Kok bisa demokrasi Amerika Serikat rusak? Ya – seperti ditulis
oleh William Liddle, seorang indonesianis asal Ohio, dan juga banyak pengamat
politik lainnya di AS: demokrasi di negara itu sedang ‘sakit’. Sejak jaman
George W. Bush, sampai kemudian Barrack Obama, terjadi trend yang disebut ‘partisan’.
Desain demokrasi sebenarnya adalah kekuasaan mayoritas dalam pemilihan umum.
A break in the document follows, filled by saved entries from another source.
(* ===== verification/TunInbound.v ===== *)
(** * TUN sessions: from a captured packet to a routed flow

    Models [core-capture/src/dial_meta.rs] and [core-capture/src/tun_inbound.rs]: which packets
    are kept, dropped or sent directly, the domain behind a fake or mapped address, and the
    metadata the listener gets.  Parsed packets are data (the header parser is crate
    [smoltcp]); the address sets and the per-application filter are functions.  The last part
    composes the DNS service, the pool, the session and the listener. *)

From stdpp Require Import base list gmap strings numbers option.
From S2P Require Import Prelude Net Instances Text FakeIp Loopback DnsPacket DnsService RouteModel RouteMatch RouteEngine RouteInstances Listener.

Inductive DnsMode : Type := DmNormal | DmFakeIp | DmDnsMapping.
Definition dns_mode_str (m : DnsMode) : string := match m with DmNormal => "normal" | DmFakeIp => "fake-ip" | DmDnsMapping => "redir-host" end.

Record DialTarget : Type := mkDialTarget {
  dt_host : string; dt_original_dst_ip : IpAddr; dt_original_dst_port : Z; dt_dns_mode : DnsMode; dt_fake_ip_missing : bool
}.

Inductive TunDropReason : Type :=
| DropLoopback | DropRouteExcluded | DropRouteNotAllowed | DropMissingEndpoint | DropFakeDnsMissing | DropIpv6Disabled | DropNotGlobalUnicast.

Inductive TunBypassReason : Type :=
| ByRouteExcluded | ByRouteNotAllowed | ByUidExcluded | ByUidNotIncluded | ByGidExcluded | ByGidNotIncluded | ByPackageExcluded | ByPackageNotIncluded.

Definition as_rule_payload (r : TunBypassReason) : string :=
  match r with
  | ByRouteExcluded => "route-exclude-address" | ByRouteNotAllowed => "route-address-not-allowed"
  | ByUidExcluded => "exclude-uid" | ByUidNotIncluded => "include-uid-miss"
  | ByGidExcluded => "exclude-gid" | ByGidNotIncluded => "include-gid-miss"
  | ByPackageExcluded => "exclude-package" | ByPackageNotIncluded => "include-package-miss"
  end.

(** [Result<_, TunDropReason>] *)
Inductive tun_result (A : Type) : Type := Keep (a : A) | DropPacket (r : TunDropReason).
Arguments Keep {A} a.
Arguments DropPacket {A} r.

Definition tun_bind {A B} (f : A -> tun_result B) (m : tun_result A) : tun_result B := match m with Keep a => f a | DropPacket r => DropPacket r end.
Notation "x <-- m ; k" := (tun_bind (fun x => k) m) (at level 100, m at next level, right associativity).

(** Parsed packets: [ParsedPacket] of [packet.rs] *)
Inductive L4 : Type :=
| L4Tcp (src_port dst_port : Z)
| L4Udp (src_port dst_port payload_offset payload_len : Z)
| L4Other (protocol : Z).
Inductive IpVersion : Type := Ipv4 | Ipv6.
Record ParsedPacket : Type := mkParsed { pp_version : IpVersion; pp_src : IpAddr; pp_dst : IpAddr; pp_l4 : L4 }.

Definition src_socket (p : ParsedPacket) : option SocketAddr :=
  match pp_l4 p with L4Tcp s _ | L4Udp s _ _ _ => Some (mkSocketAddr (pp_src p) s) | L4Other _ => None end.
Definition dst_socket (p : ParsedPacket) : option SocketAddr :=
  match pp_l4 p with L4Tcp _ d | L4Udp _ d _ _ => Some (mkSocketAddr (pp_dst p) d) | L4Other _ => None end.

Inductive TunPacket : Type :=
| TpTcp (source destination : SocketAddr) (dst_port : Z) (bypass : option TunBypassReason)
| TpUdp (source destination : SocketAddr) (payload_offset payload_len : Z) (bypass : option TunBypassReason)
| TpOther.

Definition tun_is_global_unicast (ip : IpAddr) : bool :=
  match ip with
  | V4 a => negb (ip_is_loopback ip) && negb (ip_is_multicast ip) && negb (v4_is_broadcast a) && negb (v4_is_link_local a)
            && negb (v4_octet a 0 =? 0) && (v4_octet a 0 <? 240)
  | V6 a => negb (ip_is_unspecified ip) && negb (ip_is_loopback ip) && negb (ip_is_multicast ip) && negb (Z.land (v6_segment a 0) 65472 =? 65152)
  end.

Section Tun.
Context `{IpNetLib} `{NetText} `{StrCase}.

(** The fields of [CapturePlan] the session layer reads *)
Record CapturePlan : Type := mkCapturePlan {
  cp_tag : string; cp_hijack_dns : bool; cp_tun_v4_cidr : Ipv4Net;
  cp_route_addresses : list IpNet; cp_route_exclude_addresses : list IpNet;
  cp_route_address_set : list string; cp_route_exclude_address_set : list string;
  cp_loopback_addresses : list IpAddr; cp_allow_loopback_destination : bool; cp_ipv6_enabled : bool
}.

Definition is_loopback_ip (plan : CapturePlan) (ip : IpAddr) : bool := ip_is_loopback ip || bool_decide (ip ∈ cp_loopback_addresses plan).
Definition is_tun_subnet_broadcast (plan : CapturePlan) (ip : IpAddr) : bool := match ip with V4 a => net4_broadcast (cp_tun_v4_cidr plan) =? a | V6 _ => false end.

(** [TunInbound]: [ti_ipset] is the provider of dynamic sets, [ti_uid_filter] the decision of the
    per-application filter (a bypass, or proxied) when there is one *)
Record TunInbound : Type := mkTunInbound {
  ti_plan : CapturePlan; ti_pool : FakeIpPool; ti_ipset : string -> IpAddr -> bool;
  ti_uid_filter : option (SocketAddr -> bool -> option TunBypassReason)
}.

Definition build_dial_target (pool : FakeIpPool) (original_dst : SocketAddr) (fake_host : option string) (now : Z) : DialTarget :=
  let ip := sa_ip original_dst in
  let port := sa_port original_dst in
  match fake_host ≫= non_empty with
  | Some h => mkDialTarget h ip port DmDnsMapping false
  | None =>
    match fake_lookup pool ip now with
    | Some domain => mkDialTarget domain ip port (if fake_contains pool ip then DmFakeIp else DmDnsMapping) false
    | None => if fake_contains pool ip then mkDialTarget (show_ip ip) ip port DmFakeIp true else mkDialTarget (show_ip ip) ip port DmNormal false
    end
  end.

Definition route_policy (ti : TunInbound) (ip : IpAddr) : tun_result (option TunBypassReason) :=
  let plan := ti_plan ti in
  if is_loopback_ip plan ip then (if cp_allow_loopback_destination plan then Keep None else DropPacket DropLoopback)
  else if negb (tun_is_global_unicast ip) || is_tun_subnet_broadcast plan ip then DropPacket DropNotGlobalUnicast
  else if existsb (fun n => net_contains n ip) (cp_route_exclude_addresses plan) then Keep (Some ByRouteExcluded)
  else if existsb (fun set => ti_ipset ti set ip) (cp_route_exclude_address_set plan) then Keep (Some ByRouteExcluded)
  else if fake_contains (ti_pool ti) ip then Keep None
  else if (len (cp_route_addresses plan) =? 0) && (len (cp_route_address_set plan) =? 0) then Keep None
  else if existsb (fun n => net_contains n ip) (cp_route_addresses plan) then Keep None
  else if existsb (fun set => ti_ipset ti set ip) (cp_route_address_set plan) then Keep None
  else Keep (Some ByRouteNotAllowed).

Definition allow_ip (ti : TunInbound) (ip : IpAddr) : tun_result unit :=
  r <-- route_policy ti ip;
  match r with
  | Some ByRouteExcluded => DropPacket DropRouteExcluded
  | Some ByRouteNotAllowed => DropPacket DropRouteNotAllowed
  | _ => Keep tt
  end.

Definition check_uid_bypass (ti : TunInbound) (source : SocketAddr) (is_tcp : bool) : option TunBypassReason :=
  match ti_uid_filter ti with Some f => f source is_tcp | None => None end.

Definition should_hijack_dns (ti : TunInbound) (destination : SocketAddr) : bool := cp_hijack_dns (ti_plan ti) && (sa_port destination =? 53).

Definition reject_loopback_endpoints (ti : TunInbound) (source destination : SocketAddr) : tun_result unit :=
  if is_loopback_ip (ti_plan ti) (sa_ip source)
     || (negb (cp_allow_loopback_destination (ti_plan ti)) && is_loopback_ip (ti_plan ti) (sa_ip destination))
  then DropPacket DropLoopback else Keep tt.

Definition ok_or_drop {A} (o : option A) (r : TunDropReason) : tun_result A := match o with Some a => Keep a | None => DropPacket r end.

Definition classify_packet (ti : TunInbound) (p : ParsedPacket) : tun_result TunPacket :=
  if negb (cp_ipv6_enabled (ti_plan ti)) && match pp_version p with Ipv6 => true | Ipv4 => false end then DropPacket DropIpv6Disabled else
  match pp_l4 p with
  | L4Tcp _ dst_port =>
    source <-- ok_or_drop (src_socket p) DropMissingEndpoint;
    destination <-- ok_or_drop (dst_socket p) DropMissingEndpoint;
    _ <-- reject_loopback_endpoints ti source destination;
    let uid_bypass := check_uid_bypass ti source true in
    policy <-- route_policy ti (sa_ip destination);
    Keep (TpTcp source destination dst_port (match uid_bypass with Some r => Some r | None => policy end))
  | L4Udp _ _ payload_offset payload_len =>
    source <-- ok_or_drop (src_socket p) DropMissingEndpoint;
    destination <-- ok_or_drop (dst_socket p) DropMissingEndpoint;
    _ <-- reject_loopback_endpoints ti source destination;
    let uid_bypass := check_uid_bypass ti source false in
    bypass <-- (match uid_bypass with
                | Some r => Keep (Some r)
                | None => if should_hijack_dns ti destination then Keep None else route_policy ti (sa_ip destination)
                end);
    Keep (TpUdp source destination payload_offset payload_len bypass)
  | L4Other _ => Keep TpOther
  end.

(** The source keeps the network as ["tcp"] or ["udp"]. *)
Record TunSession : Type := mkTunSession {
  ts_inbound_tag : string; ts_network : NetworkKind; ts_source : SocketAddr; ts_original_dst : SocketAddr;
  ts_target : DialTarget; ts_sniff_host : option string; ts_bypass : option TunBypassReason
}.

Definition resolve_session (ti : TunInbound) (network : NetworkKind) (source original_dst : SocketAddr) (fake_host : option string) (now : Z) : tun_result TunSession :=
  _ <-- reject_loopback_endpoints ti source original_dst;
  let target := build_dial_target (ti_pool ti) original_dst fake_host now in
  if dt_fake_ip_missing target then DropPacket DropFakeDnsMissing else
  bypass <-- route_policy ti (sa_ip original_dst);
  Keep (mkTunSession (cp_tag (ti_plan ti)) network source original_dst target fake_host bypass).

Definition build_inbound_metadata (s : TunSession) : InboundMetadata :=
  let route_ip := parse_ip (dt_host (ts_target s)) in
  let m := InboundMetadata_new (ts_network s) (ts_inbound_tag s) "Tun" (ts_source s) None (dt_host (ts_target s)) (dt_original_dst_port (ts_target s)) in
  let m := with_destination_ip m (Some (dt_original_dst_ip (ts_target s))) in
  let m := with_route_ip m route_ip in
  let m := with_dns_mode m (dns_mode_str (dt_dns_mode (ts_target s))) in
  let m := with_sniff_host m (default "" (ts_sniff_host s)) in
  match ts_bypass s with Some reason => with_force_direct m (as_rule_payload reason) | None => m end.
End Tun.

(** ** Sessions *)
Section Sessions.
Context `{IpNetLib, !RouteLib, !RulesetIndexApi, NetText, StrCase}.

(** The routing context of a TUN flow to a domain: no address, no listener *)
Definition domain_flow (tag : string) (n : NetworkKind) (source : SocketAddr) (name : string) (port : Z) : FlowContext :=
  mkFlow name None port n None
    (mkFlowMeta (Some (sa_ip source)) (Some (sa_port source)) None (Some "Tun") None (non_empty tag) None None
       [] [] [] None None [] None None [] None None None None None [] []) None.

Definition dial_for (n : NetworkKind) : InboundMetadata -> DialChoice := match n with NkTcp => dial_tcp | NkUdp => dial_udp end.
Artinya, yang mayoritas berhak memilih pemimpin sendiri sehingga tidak terjadi
kekuasaan despot, abadi, atau tirani.
Tetapi, apa yang terjadi kalau tidak ada mayoritas? Kalau
setiap pemilu suaranya 40:40 dengan 20 persen saja yang belum memutuskan? Yang
20% ini namanya swing vote. Dan dalam
demokrasi yang ‘sakit’, yang menentukan siapa pemimpin masa depan justru 20%
ini, dan bukan mayoritasnya!
Mengapa ini bisa terjadi? Memang, Amerika Serikat menganut
sistem dua partai saja, Demokrat dan Republik. Tapi, masalah utama yang
sangat cepat ‘membusukkan’ demokrasi, adalah semangat partisan. Maksudnya apa?
Partisan artinya pemilih – rakyat – memilih partai karena fanatisme semata,
bukan karena kinerja, program, atau prestasi. Jadi, salah benar, bejat suci,
partai saya adalah A. Dan Partai A selalu terbaik, selalu didukung, apapun yang
terjadi. Inilah yang disebut partisan. Semangat demokrasi adalah memilih yang
terbaik sehingga kalau fanatik begini, sistemnya tidak akan berjalan.
Terjadilah kemudian apa yang disebut sebagai ‘tirani
demokrasi’. Saya pernah mengobrol dengan rekan dari Afrika. Dan saya bertanya,
di Afrika banyak negara demokratis, yang mengadakan pemilu rutin, namun tetap
dihantui kemiskinan, kekejaman, dan tirani. Mengapa demikian? Dia menjawab,
karena sistem demokrasi disana dirusak oleh partisan berdasarkan suku. Artinya,
suku membuat partai, dan setiap anggota suku fanatik memilih partainya. Akibatnya: yang
menang pemilu selalu suku mayoritas, betapapun bejat pemimpinnya! Bagaimana
jika suku minoritas bosan ditindas? Mereka harus memberontak, membentuk negara
baru, dimana mereka mayoritas. Baru bisa berkuasa!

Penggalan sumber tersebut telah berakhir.